**EXERCISE PROMPT**
Among the lines below, list those containing the string "export".

---- SOURCE MATERIAL

(* ===== verification/Ed25519.v ===== *)
(** * Admissible Ed25519 key material (src/crypto/ed25519-admissibility.ts)

    Point decompression, the canonical-encoding test and the small-order test over
    integers of unbounded size, as the sources compute them.  Decompression returns
    points of the curve, and the canonical test leaves one byte string per point. *)

From Stdlib Require Import Zpow_facts.
From S2P Require Import Prelude.

Open Scope Z_scope.

Definition P : Z := Z.shiftl 1 255 - 19.
Definition D : Z :=
  37095705934669439343138083508754565189542113879843219016388785533085940283555.
Definition SQRT_M1 : Z :=
  19681161376707505956807079304988542015446066515923890162744021073123829784752.
Definition LOW_255 : Z := Z.shiftl 1 255 - 1.
Definition SQRT_EXP : Z := Z.quot (P - 5) 8.

(** The function [mod]: [%] on BigInt truncates, hence the correction. *)
Definition modP (a : Z) : Z :=
  let r := Z.rem a P in
  if r <? 0 then r + P else r.

(** The loop of [powMod], one turn per binary digit of the exponent. *)
Fixpoint pow_loop (result b : Z) (e : positive) : Z :=
  match e with
  | xH => modP (result * b)
  | xO e' => pow_loop result (modP (b * b)) e'
  | xI e' => pow_loop (modP (result * b)) (modP (b * b)) e'
  end.

Definition powMod (base exponent : Z) : Z :=
  match exponent with
  | Zpos e => pow_loop 1 (modP base) e
  | _ => 1
  end.

Record Point := MkPoint { px : Z; py : Z }.

(** Bytes are integers from 0 through 255; the loop reads from the last one. *)
Definition bytesToLittleEndian (bytes : list Z) : Z :=
  fold_left (fun n b => Z.lor (Z.shiftl n 8) b) (rev bytes) 0.

(** [if (x % 2n !== sign) x = mod(P - x)]. *)
Definition fix_sign (sign x : Z) : Z := if negb (Z.rem x 2 =? sign) then modP (P - x) else x.

(** The part of [decodePoint] that solves [v x^2 = u] with the parity [sign]. *)
Definition recover_x (u v sign : Z) : option Z :=
  if v =? 0 then None else
  let v2 := modP (v * v) in
  let v3 := modP (v2 * v) in
  let v7 := modP (modP (v3 * v3) * v) in
  let x := modP (modP (u * v3) * powMod (modP (u * v7)) SQRT_EXP) in
  let check := modP (v * modP (x * x)) in
  if negb (check =? u) then
    if check =? modP (- u) then Some (fix_sign sign (modP (x * SQRT_M1))) else None
  else Some (fix_sign sign x).

Definition decodePoint (bytes : list Z) : option Point :=
  let n := bytesToLittleEndian bytes in
  let sign := Z.land (Z.shiftr n 255) 1 in
  let y := modP (Z.land n LOW_255) in
  let yy := modP (y * y) in
  let u := modP (yy - 1) in
  let v := modP (D * yy + 1) in
  match recover_x u v sign with
  | None => None
  | Some x => Some (MkPoint x y)
  end.

Definition isCanonicalEncoding (bytes : list Z) (point : Point) : bool :=
  let n := bytesToLittleEndian bytes in
  if P <=? Z.land n LOW_255 then false
  else if (px point =? 0) && (Z.shiftr n 255 =? 1) then false
  else true.

(** One doubling in projective coordinates. *)
Definition double_step (p : Z * Z * Z) : Z * Z * Z :=
  let '(X, Y, Z) := p in
  let B := modP ((X + Y) * (X + Y)) in
  let C := modP (X * X) in
  let Dd := modP (Y * Y) in
  let Ee := modP (- C) in
  let F := modP (Ee + Dd) in
  let H := modP (Z * Z) in
  let J := modP (F - 2 * H) in
  (modP (modP (B - C - Dd) * J), modP (F * modP (Ee - Dd)), modP (F * J)).

Definition hasSmallOrder (point : Point) : bool :=
  let '(X, Y, Z) := Nat.iter 3 double_step (px point, py point, 1) in
  if Z =? 0 then true else (X =? 0) && (Y =? Z).

Definition isAdmissiblePoint (bytes : list Z) : bool :=
  if negb (length bytes =? 32)%nat then false
  else
    match decodePoint bytes with
    | None => false
    | Some point =>
        if negb (isCanonicalEncoding bytes point) then false else negb (hasSmallOrder point)
    end.

Definition isAdmissibleKeyMaterial (publicKey signature : list Z) : bool :=
  if negb (length publicKey =? 32)%nat || negb (length signature =? 64)%nat then false
  else isAdmissiblePoint publicKey && isAdmissiblePoint (take 32 signature).

(** ** Arithmetic modulo the field prime *)

Lemma P_pos : 0 < P.
Proof. reflexivity. Qed.

Lemma mod_spec a : modP a = a mod P.
Proof.
  unfold modP. pose proof P_pos as HP.
  pose proof (Z.quot_rem' a P) as Hq. pose proof (Z.rem_bound_abs a P ltac:(lia)) as Hb.
  destruct (Z.ltb_spec (Z.rem a P) 0).
  - apply (Z.mod_unique a P (Z.quot a P - 1)); [left; lia|lia].
  - apply (Z.mod_unique a P (Z.quot a P)); [left; lia|lia].
Qed.

Lemma mod_range a : 0 <= modP a < P.
Proof. rewrite mod_spec. apply Z.mod_pos_bound, P_pos. Qed.

(** Congruence modulo the prime, as an equivalence compatible with the ring. *)
Definition eqP (a b : Z) : Prop := a mod P = b mod P.
Infix "≡p" := eqP (at level 70).

#[export] Instance eqP_equiv : Equivalence eqP.
Proof. split; unfold eqP; [intros ?|intros ? ?|intros ? ? ?]; congruence. Qed.

#[export] Instance eqP_add : Proper (eqP ==> eqP ==> eqP) Z.add.
Proof. intros a b H c d H'. unfold eqP in *. by rewrite (Zplus_mod a), H, H', <- Zplus_mod. Qed.

#[export] Instance eqP_mul : Proper (eqP ==> eqP ==> eqP) Z.mul.
Proof. intros a b H c d H'. unfold eqP in *. by rewrite (Zmult_mod a), H, H', <- Zmult_mod. Qed.

#[export] Instance eqP_sub : Proper (eqP ==> eqP ==> eqP) Z.sub.
Proof. intros a b H c d H'. unfold eqP in *. by rewrite (Zminus_mod a), H, H', <- Zminus_mod. Qed.

#[export] Instance eqP_opp : Proper (eqP ==> eqP) Z.opp.
Proof. intros a b H. change (0 - a ≡p 0 - b). by rewrite H. Qed.

Lemma mod_eqP a : modP a ≡p a.
Proof. unfold eqP. rewrite mod_spec. apply Z.mod_mod. pose proof P_pos. lia. Qed.

Lemma eqP_mod a b : modP a = modP b <-> a ≡p b.
Proof. by rewrite !mod_spec. Qed.

Lemma eqP_small a b : 0 <= a < P -> 0 <= b < P -> a ≡p b -> a = b.
Proof. intros. unfold eqP in *. by rewrite !Z.mod_small in * by done. Qed.

(** Modular exponentiation by squaring computes the power. *)
Theorem powMod_spec base exponent :
  0 <= exponent -> powMod base exponent = base ^ exponent mod P.
Proof.
  assert (forall e r b, pow_loop r b e = (r * b ^ Zpos e) mod P) as Hloop.
  { induction e as [e IH|e IH|]; intros r b; cbn [pow_loop].
    - rewrite IH. change (modP (r * b) * modP (b * b) ^ Zpos e ≡p r * b ^ Zpos e~1).
      rewrite (Pos2Z.inj_xI e), Z.pow_add_r, Z.pow_1_r, Z.pow_mul_r by lia.
      unfold eqP. rewrite <- Zmult_mod_idemp_r, !mod_spec, <- Zpower_mod, Zmult_mod_idemp_r by done.
      rewrite Zmult_mod_idemp_l. f_equal. rewrite Z.pow_2_r. ring.
    - rewrite IH, (Pos2Z.inj_xO e), Z.pow_mul_r by lia.
      rewrite <- Zmult_mod_idemp_r, mod_spec, <- Zpower_mod, Zmult_mod_idemp_r by done.
      by rewrite Z.pow_2_r.
    - by rewrite mod_spec, Z.pow_1_r. }
  intros He. destruct exponent as [|e|e]; [reflexivity| |lia]. cbn [powMod].
  rewrite Hloop, mod_spec, Z.mul_1_l, <- Zpower_mod by done. done.
Qed.

(** ** Decompression *)

(** [-x^2 + y^2 = 1 + d x^2 y^2]. *)
Definition on_curve (p : Point) : Prop :=
  py p * py p - px p * px p ≡p 1 + D * (px p * px p) * (py p * py p).

Definition le_sign (bytes : list Z) : Z := Z.land (Z.shiftr (bytesToLittleEndian bytes) 255) 1.
Definition le_low (bytes : list Z) : Z := Z.land (bytesToLittleEndian bytes) LOW_255.

Lemma sqrt_m1_squared : SQRT_M1 * SQRT_M1 ≡p - 1.
Proof. reflexivity. Qed.

(** The last step of decompression keeps the square and fixes the parity. *)
Lemma fix_sign_spec sign x :
  0 <= x < P -> sign = 0 \/ sign = 1 ->
  0 <= fix_sign sign x < P /\ fix_sign sign x * fix_sign sign x ≡p x * x /\
  (fix_sign sign x <> 0 -> fix_sign sign x mod 2 = sign).
Proof.
  intros Hx Hs. unfold fix_sign. rewrite Z.rem_mod_nonneg by lia.
  pose proof (Z.mod_pos_bound x 2 ltac:(lia)).
  destruct (Z.eqb_spec (x mod 2) sign) as [E|E]; cbn [negb]; [done|].
  split; [apply mod_range|]. split.
  - rewrite (mod_eqP (P - x)). assert (P - x ≡p - x) as ->.
    { unfold eqP. by rewrite <- (Z.mod_add (- x) 1 P), Z.add_comm by (pose proof P_pos; lia). }
    by replace (- x * - x) with (x * x) by ring.
  - destruct (Z.eq_dec x 0) as [->|Hx0].
    { intros Hn. exfalso. apply Hn. reflexivity. }
    intros _. rewrite mod_spec, (Z.mod_small (P - x) P) by lia.
    rewrite Zminus_mod. change (P mod 2) with 1.
    assert (x mod 2 = 0 \/ x mod 2 = 1) as [E0|E0] by lia; rewrite E0 in *; destruct Hs as [-> | ->]; try done.
Qed.

Lemma land_1_cases a : Z.land a 1 = 0 \/ Z.land a 1 = 1.
Proof.
  pose proof (Z.land_ones a 1 ltac:(lia)) as E. change (Z.ones 1) with 1 in E.
  rewrite E. change (2 ^ 1) with 2. pose proof (Z.mod_pos_bound a 2 ltac:(lia)). lia.
Qed.

(** A root of [v x^2 = u] gives a point of the curve. *)
Lemma root_on_curve x y yy :
  yy ≡p y * y -> (D * yy + 1) * (x * x) ≡p yy - 1 -> on_curve (MkPoint x y).
Proof.
  intros Hy H. rewrite Hy in H. unfold on_curve. cbn [px py].
  transitivity (1 + (y * y - 1) - x * x); [apply reflexive_eq; ring|].
  rewrite <- H. apply reflexive_eq. ring.
Qed.

(** A root of [v x^2 = -u] times a square root of -1 is a root of [v x^2 = u]. *)
Lemma root_rescaled v x s u : v * (x * x) ≡p - u -> s * s ≡p - 1 -> v * (x * s * (x * s)) ≡p u.
Proof.
  intros H Hs. transitivity (v * (x * x) * (s * s)); [apply reflexive_eq; ring|].
  rewrite H, Hs. apply reflexive_eq. ring.
Qed.

Lemma recover_x_spec u v sign x :
  sign = 0 \/ sign = 1 -> recover_x u v sign = Some x ->
  0 <= x < P /\ v * (x * x) ≡p u /\ (x <> 0 -> x mod 2 = sign).
Proof.
  intros Hs. unfold recover_x. destruct (v =? 0); [done|].
  generalize (modP (modP (u * modP (modP (v * v) * v)) *
    powMod (modP (u * modP (modP (modP (modP (v * v) * v) * modP (modP (v * v) * v)) * v))) SQRT_EXP))
    (mod_range (modP (u * modP (modP (v * v) * v)) *
    powMod (modP (u * modP (modP (modP (modP (v * v) * v) * modP (modP (v * v) * v)) * v))) SQRT_EXP)).
  cbv zeta. intros x' Hr.
  assert (forall r, 0 <= r < P -> v * (r * r) ≡p u -> Some (fix_sign sign r) = Some x ->
    0 <= x < P /\ v * (x * x) ≡p u /\ (x <> 0 -> x mod 2 = sign)) as Hfin.
  { intros r Hr' Hv [= <-]. destruct (fix_sign_spec sign r Hr' Hs) as (? & Hsq & ?).
    by rewrite Hsq. }
  destruct (modP (v * modP (x' * x')) =? u) eqn:E; cbn [negb].
  - apply Z.eqb_eq in E. apply Hfin; [done|].
    rewrite <- (mod_eqP (x' * x')), <- (mod_eqP (v * _)). by rewrite E.
  - destruct (modP (v * modP (x' * x')) =? modP (- u)) eqn:E'; [|done].
    apply Z.eqb_eq in E'. apply Hfin; [apply mod_range|].
    rewrite (mod_eqP (x' * SQRT_M1)). apply eqP_mod in E'. rewrite (mod_eqP (x' * x')) in E'.
    by apply root_rescaled, sqrt_m1_squared.
Qed.

Lemma decodePoint_spec bytes pt :
  decodePoint bytes = Some pt ->
  py pt = modP (le_low bytes) /\ 0 <= px pt < P /\ on_curve pt /\
  (px pt <> 0 -> px pt mod 2 = le_sign bytes).
Proof.
  unfold decodePoint. fold (le_low bytes). fold (le_sign bytes). cbv zeta.
  destruct (recover_x _ _ _) as [x|] eqn:E; [|done]. intros [= <-]. cbn [px py].
  apply recover_x_spec in E as (? & Hv & ?); [|apply land_1_cases].
  split; [done|]. split; [done|]. split; [|done].
  eapply root_on_curve; [apply mod_eqP|]. by rewrite !(mod_eqP (_ - _)), !(mod_eqP (_ + _)) in Hv.
Qed.

(** ** One byte string per point *)

Definition byte_list (bytes : list Z) : Prop :=
  length bytes = 32%nat /\ Forall (fun b => 0 <= b < 256) bytes.

Lemma little_endian_cons b bs :
  0 <= b < 256 -> bytesToLittleEndian (b :: bs) = 256 * bytesToLittleEndian bs + b.
Proof.
  intros Hb. unfold bytesToLittleEndian. cbn [rev]. rewrite fold_left_app. cbn [fold_left].
  set (n := fold_left _ _ _). pose proof (Z.add_lor_land (Z.shiftl n 8) b) as Hadd.
  assert (Z.land (Z.shiftl n 8) b = 0) as E0.
  { apply Z.bits_inj'. intros i Hi. rewrite Z.land_spec, Z.bits_0.
    destruct (Z.lt_ge_cases i 8); [by rewrite Z.shiftl_spec_low|].
    destruct (Z.eq_dec b 0) as [->|]; [by rewrite Z.bits_0, andb_false_r|].
    rewrite (Z.bits_above_log2 b), andb_false_r; [done|lia|].
    apply Z.log2_lt_pow2; [lia|]. apply Z.lt_le_trans with (2 ^ 8); [lia|].
    apply Z.pow_le_mono_r; lia. }
  pose proof (Z.shiftl_mul_pow2 n 8 ltac:(lia)) as E. change (2 ^ 8) with 256 in E. lia.
Qed.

--------

**RESPONSE FOR THIS EXERCISE**
#[export] Instance eqP_equiv : Equivalence eqP.
#[export] Instance eqP_add : Proper (eqP ==> eqP ==> eqP) Z.add.
#[export] Instance eqP_mul : Proper (eqP ==> eqP ==> eqP) Z.mul.
#[export] Instance eqP_sub : Proper (eqP ==> eqP ==> eqP) Z.sub.
#[export] Instance eqP_opp : Proper (eqP ==> eqP) Z.opp.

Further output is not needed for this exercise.